Ora em tempo de crise – e a troika o impôs, sem êxito – o Governo tinha de tratar a sério preferencialmente o ensino público. Depois, quero perguntar-me por que motivo a lei de bases do ensino particular e cooperativo (Lei n.º 9/79, de 19 de março) não foi sujeita, ao tempo, à fiscalização abstrata da constitucionalidade, já que foi além do preceituado no texto da CRP de 1976, que só foi revista em 1982 (obviamente perante o texto subsequente e hoje em vigor não restam dúvidas da constitucionalidade). No entanto, o alçapão da lei a abranger por financiamento estatal mais escolas privadas que as que se situavam na linha de supletividade do ensino público entende-se pela fragilidade das instituições na vigência do 4.º Governo Constitucional (o 2.º de iniciativa presidencial). 
Há diretores de colégios que vieram indignar-se porque o seu colégio se criou quando não havia oferta pública de ensino e, depois, o Estado veio construir ali perto escolas públicas, sem necessidade… Ora juízes das obrigações do Estado oferecem-se!
Vieram discutir agora a qualidade das escolas e a diferença de custos no público e no privado. Marques Mendes até disse que a escola privada é melhor que a pública, pois as escolas privadas vêm no topo dos rankings. Poderia o comentador anotar que os rankings têm em conta exclusivamente os exames (algumas disciplinas, parcialmente avaliadas em 180 minutos), que as escolas privadas escolhem os seus alunos e que muitas vezes não contratam os melhores professores, mas os conhecidos e amigos, que formatam para ensino com vista ao exame (é óbvio que há boas exceções). E, quanto à diferença de custos, tudo depende do tipo de contas.

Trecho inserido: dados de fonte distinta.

(** The statements that put a task back to [SCHEDULED] at [slot], or create it. *)
Definition rearms (id : string) slot (o : Op) : Prop :=
  match o with
  | OpAdd task => TaskMeta.id task = id
  | OpUpdateDefinition task =>
      TaskMeta.id task = id /\ TaskMeta.status task = TASK_SCHEDULED /\
      denotes (TaskMeta.next_run_at task) slot
  | OpRecover j _ => j = id
  | OpComplete j _ st nr _ _ | OpUpdateRuntime j st nr _ _ =>
      j = id /\ st = TASK_SCHEDULED /\ denotes nr slot
  | OpUpdateSchedule j nr _ _ => j = id /\ denotes nr slot
  | _ => False
  end.

(** The row does not offer [slot] to a scheduler. *)
Definition spent slot (x : option (TaskRow D)) : Prop :=
  forall r, x = Some r -> r_status r = TASK_SCHEDULED -> r_next_run_at r <> Some slot.

Lemma row_next_spent now o id slot x :
  ~ rearms id slot o -> spent slot x -> spent slot (row_next now o id x).
Proof.
  intros Hr Hx. destruct o; row_cases; intros r' [= <-] Hs Hn; zify_bools; subst;
    simpl in *; try (exact (Hx _ eq_refl Hs Hn)); unfold denotes in *; simplify_eq; try tauto; congruence.
Qed.

Lemma claim_row_neq now e n r : r_status r <> TASK_RUNNING -> claim_row now e n r <> r.
Proof. intros Hr E. apply Hr. by rewrite <- E. Qed.

(** The result and the effect of a claim, whatever the connection flag. *)
Lemma stmt_claim_slot fr now id e n st nr slot t :
  st <> TASK_RUNNING -> denotes nr slot ->
  stmt_claim fr now id e n st nr t =
  match tasks t !! id with
  | Some r =>
      if (r_status r =? st) && slot_matches now slot r
      then (inr true, set_tasks <[id := claim_row now e n r]> t) else (inr false, t)
  | None => (inr false, t)
  end.
Proof.
  unfold denotes, set_datetime_or_null, stmt_claim. intros Hst.
  destruct (str_empty nr); [done|]. destruct (dt_parse nr) as [d|]; [|done]. intros [= ->].
  unfold updated, sql_update. destruct (tasks t !! id) as [r|]; [|done].
  destruct (r_status r =? st) eqn:E; simpl; [|done]. destruct (slot_matches now slot r); simpl; [|done].
  zify_bools. rewrite bool_decide_eq_false_2 by (apply claim_row_neq; congruence).
  by rewrite orb_true_r.
Qed.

Agitam o fantasma do desemprego. Mas esqueceram-se de o agitar quando o Estado colocou docentes em horário “zero”, aumentou o número de alunos por turma, não forneceu horas para o desempenho de cargos e programou a saída de muitos por mútuo acordo. E mais: não agitaram o espantalho do desemprego quando colégios despediram centenas e centenas de professores mais antigos e sobrecarregaram os restantes e os novos com horário letivo de 25 horas (de 60 minutos), podendo a totalidade de horas semanais perfazer o número de trinta. 
Por fim, não é este o momento para o debate sobre a liberdade de escolha de escola, por mais que Marcelo ou o Patriarca o queiram. Primeiro, o Governo tem de arrumar a casa, consolidar a malha associal, insuflar novo ânimo na economia e no tecido empresarial e cumprir as suas obrigações prioritárias em educação, saúde, segurança social, defesa e segurança, equilíbrio de contas e contenção da dívida. Por outro lado, quem se sente com direitos manifeste as suas pretensões, mas não manipule os alunos e os professores com o espectro do encerramento intempestivo de escolas, não conclusão de cursos, despedimentos. E já pensaram que sucederia se pegasse a moda do encerramento intempestivo de escolas privadas, como sucedeu em casos pontuais (soube dalguns)? O Estado arcaria com as consequências.
A subsidiariedade não consiste principalmente na atribuição de subsídios, mas em promover que os diversos agentes e instituições façam tudo o que podem e devem fazer, vindo o Estado a fazer o que eles não podem ou não sabem. Mas isto implica a criação da igualdade de oportunidades rumo ao sucesso e a inclusão – e não o fazer de negócio com bens fundamentais.